[EXERCISE OBJECTIVE] From the data below, retype exactly the lines starting with the one that contains "record_update e st w = ((rec, st'), w') →" and ending with the one that contains "destruct (already_recorded r", both included.

Saved entries:
(* ===== verification/Auth.v ===== *)
(** * aborad: authorization

    Models [services/aborad/src/auth.rs]: the permissions, the pure admission
    decision and its denials. *)

From S2P Require Import Prelude Str Net Tokens Api.

Inductive Permission :=
| ReadHealth | ReadVersion | ReadSystem | ReadServices | ReadUpdates | ManageUpdates.
#[global] Instance Permission_eq_dec : EqDecision Permission.
Proof. solve_decision. Defined.

Definition permission_id (p : Permission) : str :=
  match p with
  | ReadHealth => "read:health"
  | ReadVersion => "read:version"
  | ReadSystem => "read:system"
  | ReadServices => "read:services"
  | ReadUpdates => "read:updates"
  | ManageUpdates => "manage:updates"
  end.

Definition is_mutating (p : Permission) : bool :=
  match p with ManageUpdates => true | _ => false end.

(** [Caller] is the name recorded for the audit trail. *)
Definition Caller : Type := str.

Inductive Decision :=
| Allowed
| RemoteNotAllowed
| AuthenticationRequired
| InsufficientPermission
| TokensRequired.
#[global] Instance Decision_eq_dec : EqDecision Decision.
Proof. solve_decision. Defined.

Section auth.
Context {sha : Sha256}.

Definition authorize (peer : IpAddr) (permission : Permission) (bearer : option str)
    (store : option TokenStore) : Decision :=
  if negb (is_loopback peer) then RemoteNotAllowed
  else match store with
  | None => if is_mutating permission then TokensRequired else Allowed
  | Some store =>
      match bearer with
      | None => AuthenticationRequired
      | Some bearer =>
          match find bearer store with
          | None => AuthenticationRequired
          | Some token => if grants (permission_id permission) token then Allowed
                          else InsufficientPermission
          end
      end
  end.

Definition into_denial (d : Decision) (p : Permission) : option ApiErrorBody :=
  match d with
  | Allowed => None
  | RemoteNotAllowed => Some (error_new Forbidden
      ("operation `" ++ permission_id p
       ++ "` is not allowed for remote clients; remote management is not enabled"))
  | AuthenticationRequired => Some (error_new Unauthorized
      ("operation `" ++ permission_id p ++ "` requires a valid bearer token"))
  | TokensRequired => Some (error_new Forbidden
      ("operation `" ++ permission_id p
       ++ "` changes the system and requires token authentication; configure [security] token_file and use a token that grants it"))
  | InsufficientPermission => Some (error_new Forbidden
      ("token is authenticated but not authorized for `" ++ permission_id p ++ "`"))
  end.

(** ** Lemmas *)

Lemma grants_spec id t :
  grants id t = true ↔
  id ∈ tk_permissions t ∨ (("read_all" : str) ∈ tk_permissions t ∧ starts_with "read:" id = true).
Proof.
  unfold grants. rewrite existsb_exists. setoid_rewrite orb_true_iff.
  setoid_rewrite andb_true_iff. setoid_rewrite bool_decide_eq_true.
  setoid_rewrite <-list_elem_of_In. naive_solver.
Qed.

(** [read_all] covers the reading permissions and only those. *)
Lemma read_permission p : starts_with "read:" (permission_id p) = negb (is_mutating p).
Proof. by destruct p. Qed.

(** A change is admitted only for a token that names it. *)
Lemma mutation_admitted (peer : IpAddr) p bearer store :
  authorize peer p bearer store = Allowed → is_mutating p = true →
  ∃ s b tk, store = Some s ∧ bearer = Some b ∧ find b s = Some tk
            ∧ ("manage:updates" : str) ∈ tk_permissions tk.
Proof.
  unfold authorize. intros Ha Hm. destruct (negb _); [done|].
  destruct store as [s|]; [|by rewrite Hm in Ha]. destruct bearer as [b|]; [|done].
  cbn [mbind option_bind] in Ha. destruct (find b s) as [tk|] eqn:Ef; [|done].
  destruct (grants _ tk) eqn:Eg; [|done]. exists s, b, tk. split_and!; try done.
  apply grants_spec in Eg as [H|[_ H]].
  - by destruct p.
  - by rewrite read_permission, Hm in H.
Qed.

Lemma denial_status d p :
  (http_status ∘ er_code <$> into_denial d p) =
    match d with Allowed => None | AuthenticationRequired => Some 401%N | _ => Some 403%N end.
Proof. by destruct d. Qed.

(** ** Properties *)

(** The admission decision. A request is admitted exactly when it comes
    from loopback and either no token store is enforced and the operation only
    reads, or its bearer secret is that of a stored token naming the operation's
    permission or, for a reading operation, [read_all]. So a remote client is
    never admitted, and changing the system always takes a token that names
    [manage:updates]. Every other request is denied, with status 401 exactly when
    a token is missing or unknown and 403 otherwise. *)
Theorem authorize_spec (peer : IpAddr) (p : Permission) (bearer : option str)
    (store : option TokenStore) :
  let d := authorize peer p bearer store in
  (d = Allowed ↔ is_loopback peer = true ∧
     match store with
     | None => is_mutating p = false
     | Some s => ∃ b tk, bearer = Some b ∧ find b s = Some tk ∧
         (permission_id p ∈ tk_permissions tk
          ∨ (("read_all" : str) ∈ tk_permissions tk ∧ is_mutating p = false))
     end)
  ∧ (d = Allowed → is_mutating p = true →
       ∃ s b tk, store = Some s ∧ bearer = Some b ∧ find b s = Some tk
                 ∧ ("manage:updates" : str) ∈ tk_permissions tk)
  ∧ (http_status ∘ er_code <$> into_denial d p) =
      match d with
      | Allowed => None
      | AuthenticationRequired => Some 401%N
      | _ => Some 403%N
      end
  ∧ (d = AuthenticationRequired ↔ is_loopback peer = true ∧
       ∃ s, store = Some s ∧ (b ← bearer; find b s) = None).
Proof.
  intros d. split_and!; [|apply mutation_admitted|apply denial_status|]; subst d; unfold authorize.
  all: assert (Hg : ∀ tk, grants (permission_id p) tk = true ↔
    permission_id p ∈ tk_permissions tk
    ∨ (("read_all" : str) ∈ tk_permissions tk ∧ is_mutating p = false))
    by (intros tk; rewrite grants_spec, read_permission, negb_true_iff; done).
  all: destruct (is_loopback peer); cbn [negb]; [|by naive_solver].
  all: destruct store as [s|]; [|destruct (is_mutating p) eqn:Em; by naive_solver].
  all: destruct bearer as [b|]; [|by naive_solver].
  all: cbn [mbind option_bind]; destruct (find b s) as [tk|] eqn:Ef; [|by naive_solver].
  all: specialize (Hg tk); destruct (grants _ tk); naive_solver.
Qed.

End auth.
Lemma request_apply_inv config caller dry s w r w' :
  not_link (command_effect (calls w) "date" ["+%u %H:%M" : str] (files w))
    (tmp_path (apply_request_file s)) →
  request_apply random_hash config caller dry s w = (r, w') →
  commands w' = DATE :: commands w
  ∧ match r with
    | Ok a => if ap_dry_run a then dry = true ∧ files w' !! apply_request_file s = request_node s w
                                   ∧ ap_id a = None ∧ ap_packages a = wanted s
              else dry = false ∧ requested config caller s a w w'
    | Err _ => dry = false ∧ files w' !! apply_request_file s = request_node s w
    end.
Proof.
  intros Hl H. unfold request_apply in H. cbv zeta in H.
  step_in H as t w1 E1. pose proof (local_time_files_effect _ _ _ E1) as F1.
  pose proof (local_time_told _ _ _ E1) as Et.
  apply local_time_inv in E1. unfold request_node. rewrite <-F1 in *.
  step_in H as b w2 E2. pose proof (pending_inv _ _ _ _ E2) as Hp.
  apply readonly_inv in E2 as [F2 C2]; [|apply readonly_pending].
  destruct dry.
  { injection H as <- <-. split; [congruence|]. simpl. by rewrite F2. }
  match goal with H : context [match ?b with Some _ => _ | None => _ end _ = _] |- _ => destruct b eqn:Eb end.
  { injection H as <- <-. split; [congruence|]. by rewrite F2. }
  step_in H as id w3 E3. pose proof (new_request_id_valid _ _ _ E3) as Hid.
  apply readonly_inv in E3 as [F3 C3]; [|apply readonly_request_id].
  step_in H as now w4 E4. apply readonly_inv in E4 as [F4 C4]; [|apply readonly_now].
  step_in H as wr w5 E5. pose proof (quiet_inv _ _ _ _ (quiet_write_atomic _ _ _) E5) as C5.
  assert (Ff : files w4 = files w1) by congruence.
  pose proof (write_atomic_spec (apply_request_file s)
    (encode_json (mkRequest id now caller (wanted s))) 384 (files w4 !! apply_request_file s)
    (mode_of (files w4) (tmp_path (apply_request_file s)) 384) w4) as Hs.
  rewrite E5 in Hs. destruct Hs as [_ Hs]; [split_and!; [done|by rewrite Ff|done]|].
  destruct wr as [[]|e]; injection H as <- <-; (split; [congruence|]).
  - cbn [ap_dry_run]. split; [done|]. destruct Hs as [mt Hs].
    destruct b; [done|]. destruct (bool_decide (wanted s = [])) eqn:Ew; [done|].
    destruct (apply_permitted _) eqn:Ep; [|done]. bool_norm.
    exists id, now, t, (mode_of (files w4) (tmp_path (apply_request_file s)) 384), mt.
    split_and!; try done. unfold request_node. rewrite <-F1.
    destruct Hp as [(nd & [=] & _)|[_ [Hn|Hn]]]; eauto.
  - split; [done|]. by rewrite Hs, Ff.
Qed.


(** *** Ingestion *)

(** Recording puts the entry first and keeps the 499 before it. *)
Lemma record_update_history e st w rec st' w' :
  record_update e st w = ((rec, st'), w') →
  match rec with
  | Ok _ => Store.history st' = e :: take 499 (Store.history st)
  | Err _ => st' = st
  end.
Proof.
  intros H. apply change_cases in H. destruct rec; [|done]. subst st'.
  unfold Store.history. simpl. rewrite trim_history. simpl.
  rewrite length_app. simpl. set (h := sd_history (st_data st)). unfold MAX_HISTORY.
  destruct (decide (length h ≤ 499)) as [Hle|Hgt].
  - replace (length h + 1 - 500) with 0 by lia. rewrite drop_0, rev_unit. f_equal.
    rewrite take_ge; [done|]. rewrite length_rev. lia.
  - rewrite drop_app_le by lia. rewrite rev_unit, firstn_rev. do 3 f_equal. lia.
Qed.

Lemma result_note_key r : starts_with (result_key r) (result_note r) = true.
Proof. apply starts_with_app. Qed.

Lemma already_recorded_head r s l :
  Store.history (store s) = result_entry Stable r :: l → already_recorded r s = true.
Proof. intros H. unfold already_recorded. rewrite H. simpl. by rewrite result_note_key. Qed.

(** What a result file that is taken says. *)
Definition accepted_result (s : UpdatesState) (fs : files_t) (r : ApplyResult) : Prop :=
  ∃ bytes m t, fs !! apply_result_path s = Some (Regular bytes m t) ∧ decode_json bytes = Some r
    ∧ (valid_request_id (res_id r) = true ∨ res_id r = "invalid")
    ∧ already_recorded r s = false.

Lemma ingest_inv ch s w b s' w' :
  ingest_apply_result ch s w = ((b, s'), w') →
  commands w' = commands w ∧
  if b then ∃ r, accepted_result s (files w) r
      ∧ Store.history (store s') = result_entry ch r :: take 499 (Store.history (store s))
      ∧ available s' = (if res_succeeded r
          then List.filter (λ u, negb (bool_decide (au_component u ∈ res_packages r))) (available s)
          else available s)
      ∧ apply_result_path s' = apply_result_path s
      ∧ ∃ w1 w2, record_update (result_entry ch r) (store s) w1 = ((Ok (), store s'), w2)
  else s' = s.
Proof.
  unfold ingest_apply_result. intros H. step_in H as bytes w1 E1.
  pose proof (readonly_inv _ _ _ _ (readonly_read_regular _ _) E1) as [F1 C1].
  destruct bytes as [bytes|e]; [|by injection H as <- <- <-].
  destruct (decode_json bytes) as [r|] eqn:Ed; [|by injection H as <- <- <-].
  destruct (negb _ && _) eqn:Ei; [by injection H as <- <- <-|].
  destruct (already_recorded r s) eqn:Ea; [by injection H as <- <- <-|].
  unfold record_result in H. step_in H as x w2 E2. destruct x as [rec st].
  pose proof (quiet_inv _ _ _ _ (quiet_change _ _) E2) as C2.
  pose proof (record_update_history _ _ _ _ _ _ E2) as Hh.
  apply read_regular_ok in E1 as (m & t & Hf & _ & _).
  destruct rec as [[]|e]; injection H as <- <- <-; (split; [congruence|]); simpl.
  - exists r. split.
    + exists bytes, m, t. split_and!; try done.
      apply andb_false_iff in Ei as [Ei|Ei]; bool_norm; auto.
    + destruct (res_succeeded r); simpl; rewrite ?Hh; split_and!; eauto.
  - subst st. by destruct s as [[] ? ? ? ?].
Qed.
End state_lemmas.

(** ** The states the daemon can be in *)

Section reach.
Context {env : Env} {serde : Serde StoreData} {result_serde : Serde ApplyResult}.

(** Starting from an opened store, any sequence of checks, reads, ingestions
    and schedule updates; [log] is every history entry recorded, oldest first. *)
Inductive reachable : list UpdateHistoryEntry → UpdatesState → Prop :=
| reach_host log st rq rs : store_reach log st → reachable log (host st rq rs)
| reach_refresh log s ch w r s' w' :
    reachable log s → refresh ch s w = ((r, s'), w') → reachable log s'
| reach_response log s w r s' w' :
    reachable log s → response s w = ((r, s'), w') → reachable log s'
| reach_schedule log s info : reachable log s → reachable log (set_schedule info s)
| reach_ingest log s ch w s' w' :
    reachable log s → ingest_apply_result ch s w = ((false, s'), w') → reachable log s'
| reach_record log s ch w s' w' r :
    reachable log s → ingest_apply_result ch s w = ((true, s'), w') →
    accepted_result s (files w) r → reachable (log ++ [result_entry ch r]) s'.

Lemma check_inv ch p w r p' w' :
  host_check ch p w = ((r, p'), w') →
  (hp_store p' = hp_store p
   ∨ ∃ when w1 w2, record_check when (hp_store p) w1 = ((Ok (), hp_store p'), w2))
  ∧ ∀ a, r = Ok a → ∃ out, aus_updates a = to_available ch <$> parse_simulation out.
Proof.
  unfold host_check. intros H. step_in H as ans w1 E1. destruct ans as [out|m].
  - step_in H as now w2 E2. step_in H as rs w3 E3. destruct rs as [rr st].
    destruct rr as [[]|e]; injection H as <- <- <-.
    + split; [right; by exists now, w2, w3|]. intros a [= <-]. by exists out.
    + split; [|done]. left. by apply change_cases in E3.
  - injection H as <- <- <-. split; [by left|done].
Qed.

Lemma refresh_inv ch s w r s' w' :
  refresh ch s w = ((r, s'), w') →
  (store s' = store s ∨ ∃ when w1 w2, record_check when (store s) w1 = ((Ok (), store s'), w2))
  ∧ ((∃ out, available s' = to_available ch <$> parse_simulation out) ∨ available s' = available s).
Proof.
  unfold refresh. intros H. step_in H as x w1 E1. destruct x as [rc p].
  apply check_inv in E1 as [Hs Ha]. destruct rc as [a|e]; injection H as <- <- <-.
  - split; [done|]. left. by apply Ha.
  - split; [done|]. by right.
Qed.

[YOUR SOLUTION]
  record_update e st w = ((rec, st'), w') →
  match rec with
  | Ok _ => Store.history st' = e :: take 499 (Store.history st)
  | Err _ => st' = st
  end.
Proof.
  intros H. apply change_cases in H. destruct rec; [|done]. subst st'.
  unfold Store.history. simpl. rewrite trim_history. simpl.
  rewrite length_app. simpl. set (h := sd_history (st_data st)). unfold MAX_HISTORY.
  destruct (decide (length h ≤ 499)) as [Hle|Hgt].
  - replace (length h + 1 - 500) with 0 by lia. rewrite drop_0, rev_unit. f_equal.
    rewrite take_ge; [done|]. rewrite length_rev. lia.
  - rewrite drop_app_le by lia. rewrite rev_unit, firstn_rev. do 3 f_equal. lia.
Qed.

Lemma result_note_key r : starts_with (result_key r) (result_note r) = true.
Proof. apply starts_with_app. Qed.

Lemma already_recorded_head r s l :
  Store.history (store s) = result_entry Stable r :: l → already_recorded r s = true.
Proof. intros H. unfold already_recorded. rewrite H. simpl. by rewrite result_note_key. Qed.

(** What a result file that is taken says. *)
Definition accepted_result (s : UpdatesState) (fs : files_t) (r : ApplyResult) : Prop :=
  ∃ bytes m t, fs !! apply_result_path s = Some (Regular bytes m t) ∧ decode_json bytes = Some r
    ∧ (valid_request_id (res_id r) = true ∨ res_id r = "invalid")
    ∧ already_recorded r s = false.

Lemma ingest_inv ch s w b s' w' :
  ingest_apply_result ch s w = ((b, s'), w') →
  commands w' = commands w ∧
  if b then ∃ r, accepted_result s (files w) r
      ∧ Store.history (store s') = result_entry ch r :: take 499 (Store.history (store s))
      ∧ available s' = (if res_succeeded r
          then List.filter (λ u, negb (bool_decide (au_component u ∈ res_packages r))) (available s)
          else available s)
      ∧ apply_result_path s' = apply_result_path s
      ∧ ∃ w1 w2, record_update (result_entry ch r) (store s) w1 = ((Ok (), store s'), w2)
  else s' = s.
Proof.
  unfold ingest_apply_result. intros H. step_in H as bytes w1 E1.
  pose proof (readonly_inv _ _ _ _ (readonly_read_regular _ _) E1) as [F1 C1].
  destruct bytes as [bytes|e]; [|by injection H as <- <- <-].
  destruct (decode_json bytes) as [r|] eqn:Ed; [|by injection H as <- <- <-].
  destruct (negb _ && _) eqn:Ei; [by injection H as <- <- <-|].
  destruct (already_recorded r s) eqn:Ea; [by injection H as <- <- <-|].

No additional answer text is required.